Livrons-nous à l’espoir de les voir reprendre bientôt tout leur empire parmi nous. Déjà les mœurs ont trouvé un soutien ; les lettres, un Ami et un Protecteur éclairé : tout nous promet enfin des jours meilleurs ; et le Grand Homme qui a pu jusqu’ici tout ce qu’il a voulu, ne peut vouloir désormais que la paix, la gloire et le bonheur de ses concitoyens.


PRÉFACE
DU TRADUCTEUR,
POUR LA COMÉDIE DE PAMÉLA.


Paméla est un de ces personnages dont la réputation est faite d’avance, et qui imposent au poète dramatique la nécessité de répondre à tout ce que l’on attend d’eux. Plus le spectateur s’en est fait une idée avantageuse, et plus il devient dangereux de les lui présenter sous une nouvelle forme, parce qu’il est difficile qu’ils ne perdent pas à la métamorphose, au moins dans l’opinion générale. Le public qui s’attend à retrouver des gens de sa connaissance, veut les revoir sous leurs traits, et les entendre parler leur langage. Rien de plus rare aussi que la réussite complète de ces sortes de pièces, empruntées d’ouvrages, qui avaient, comme Romans, un mérite réel, et jouissaient d’une réputation méritée. On compte quelques exceptions, et l’on peut citer sur-tout la comédie de Tom-Jones à Londres. Mais, quel Roman aussi que ce Tom-Jones ! M. de la Harpe ne craint pas de l’appeler quelque part le Livre le mieux fait de l’Angleterre. L’éloge est grand, sans doute, et suppose un mérite prodigieux : mais ce qu’il y a de plus prodigieux peut-être encore, c’est que la lecture de l’ouvrage justifie l’éloge. Là, tout est en action ; pas un chapitre qui n’offre ou n’amène une scène vraiment dramatique. Quelle diversité dans les caractères ! quelle chaleur dans la marche de l’ouvrage ! quel intérêt enfin d’un bout à l’autre ! rien à désirer ; mais aussi rien de trop. On dirait que Fielding est le seul écrivain anglais qui ait connu et respecté des bornes.

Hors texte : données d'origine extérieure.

Lemma hash_op_refines (c : hash_op) o m n :
  hash_rep o m n → hash_op_ok c → 40 + n + hash_op_cost c < 2 ^ 32 →
  ∃ o', run_hash_op c o = Some (o', (spec_hash_op c m).2) ∧ hash_rep o' (spec_hash_op c m).1 (n + hash_op_cost c).
Proof.
  intros Ho Hok Hn. destruct c as [field value flags|field|field|field|field| |argv start end_];
    cbn [spec_hash_op hash_op_cost fst snd] in *; rewrite ?Z.add_0_r in *.
  - destruct (hash_set_ok o m n field value flags Ho ltac:(lia)) as (o' & freed & Hrun & Ho'). exists o'. cbn [run_hash_op].
    rewrite Hrun. done.
  - apply (hash_read_ok o m n field); [done|lia].
  - apply (hash_read_ok o m n field); [done|lia].
  - apply (hash_read_ok o m n field); [done|lia].
  - destruct (hash_delete_ok o m n field Ho ltac:(lia)) as (o' & Hrun & Ho'). exists o'. cbn [run_hash_op]. by rewrite Hrun.
  - destruct (hash_length_ok o m n Ho) as (o' & Hrun & Ho'). exists o'. cbn [run_hash_op]. by rewrite Hrun.
  - destruct Hok as (Hs & Hse & He & ts & Hargs). cbn [run_hash_op]. unfold hashTypeTryConversion. destruct o as [l mem|d].
    + destruct (hash_try_ok argv ts (Z.to_nat (end_ - start + 1)) start _ m n Ho ltac:(lia) Hargs Hs ltac:(lia) Logic.I) as (o' & -> & Ho').
      cbn [mbind option_bind]. eauto.
    + cbn [mbind option_bind]. eauto.
Qed.

Fixpoint run_hash_ops (cs : list hash_op) o : option (hashobj L D * list hash_ans) :=
  match cs with
  | [] => Some (o, [])
  | c :: cs => '(o, r) ← run_hash_op c o; '(o, rs) ← run_hash_ops cs o; Some (o, r :: rs)
  end.

Fixpoint spec_hash_ops (cs : list hash_op) m : gmap bytes bytes * list hash_ans :=
  match cs with
  | [] => (m, [])
  | c :: cs => let '(m, r) := spec_hash_op c m in let '(m, rs) := spec_hash_ops cs m in (m, r :: rs)
  end.

Definition hash_cost (cs : list hash_op) : Z := foldr (λ c n, hash_op_cost c + n) 0 cs.

Lemma hash_cost_nonneg (cs : list hash_op) : 0 ≤ hash_cost cs.
Proof. induction cs as [|[] cs IH]; simpl; zlen_pos; lia. Qed.

Lemma hash_ops_refine (cs : list hash_op) : ∀ o m n,
  hash_rep o m n → Forall hash_op_ok cs → 40 + n + hash_cost cs < 2 ^ 32 →
  ∃ o', run_hash_ops cs o = Some (o', (spec_hash_ops cs m).2) ∧ hash_rep o' (spec_hash_ops cs m).1 (n + hash_cost cs).
Proof.
  induction cs as [|c cs IH]; intros o m n Ho Hok Hn; [exists o; by rewrite Z.add_0_r|].
  inversion Hok as [|? ? Hc Hcs]; subst. cbn [run_hash_ops spec_hash_ops]. cbn [hash_cost foldr] in *. fold (hash_cost cs) in *.
  pose proof (hash_cost_nonneg cs). destruct (hash_op_refines c o m n Ho Hc ltac:(lia)) as (o1 & -> & Ho1). cbn [mbind option_bind].
  destruct (spec_hash_op c m) as [m1 r]. simpl in *.
  destruct (IH o1 m1 _ Ho1 Hcs ltac:(lia)) as (o' & -> & Ho'). cbn [mbind option_bind]. exists o'.
  destruct (spec_hash_ops cs m1). simpl in *. split; [done|]. by rewrite Z.add_assoc.
Qed.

Il n’en est pas de même de Richardson, à qui, dit encore M. de la Harpe, il a manqué une condition essentielle et indispensable pour faire un bon livre, de savoir s’arrêter. Ce défaut, sensible dans tous ses ouvrages, l’est plus encore dans Paméla, son premier roman ; et c’est ce qui rendait plus difficile l’entreprise de Goldoni. Ici, le romancier n’offrait que peu de ressource au poëte, et la marche du roman est si froide, si totalement dénuée d’intrigue et d’action, qu’il fallait ou tirer beaucoup de son propre fond, ou faire une comédie détestable. Il y a, sans doute, dans la Paméla anglaise des détails charmans, des lettres très-intéressantes ; Paméla parle comme un ange : mais au théâtre, il faut agir, il faut qu’un personnage principal sur-tout se trouve dans des situations attachantes, capables d’exciter l’intérêt, et de soutenir l’attention du spectateur ; et, malgré le mérite de Richardson, il n’y a rien de tout cela dans le roman de Paméla.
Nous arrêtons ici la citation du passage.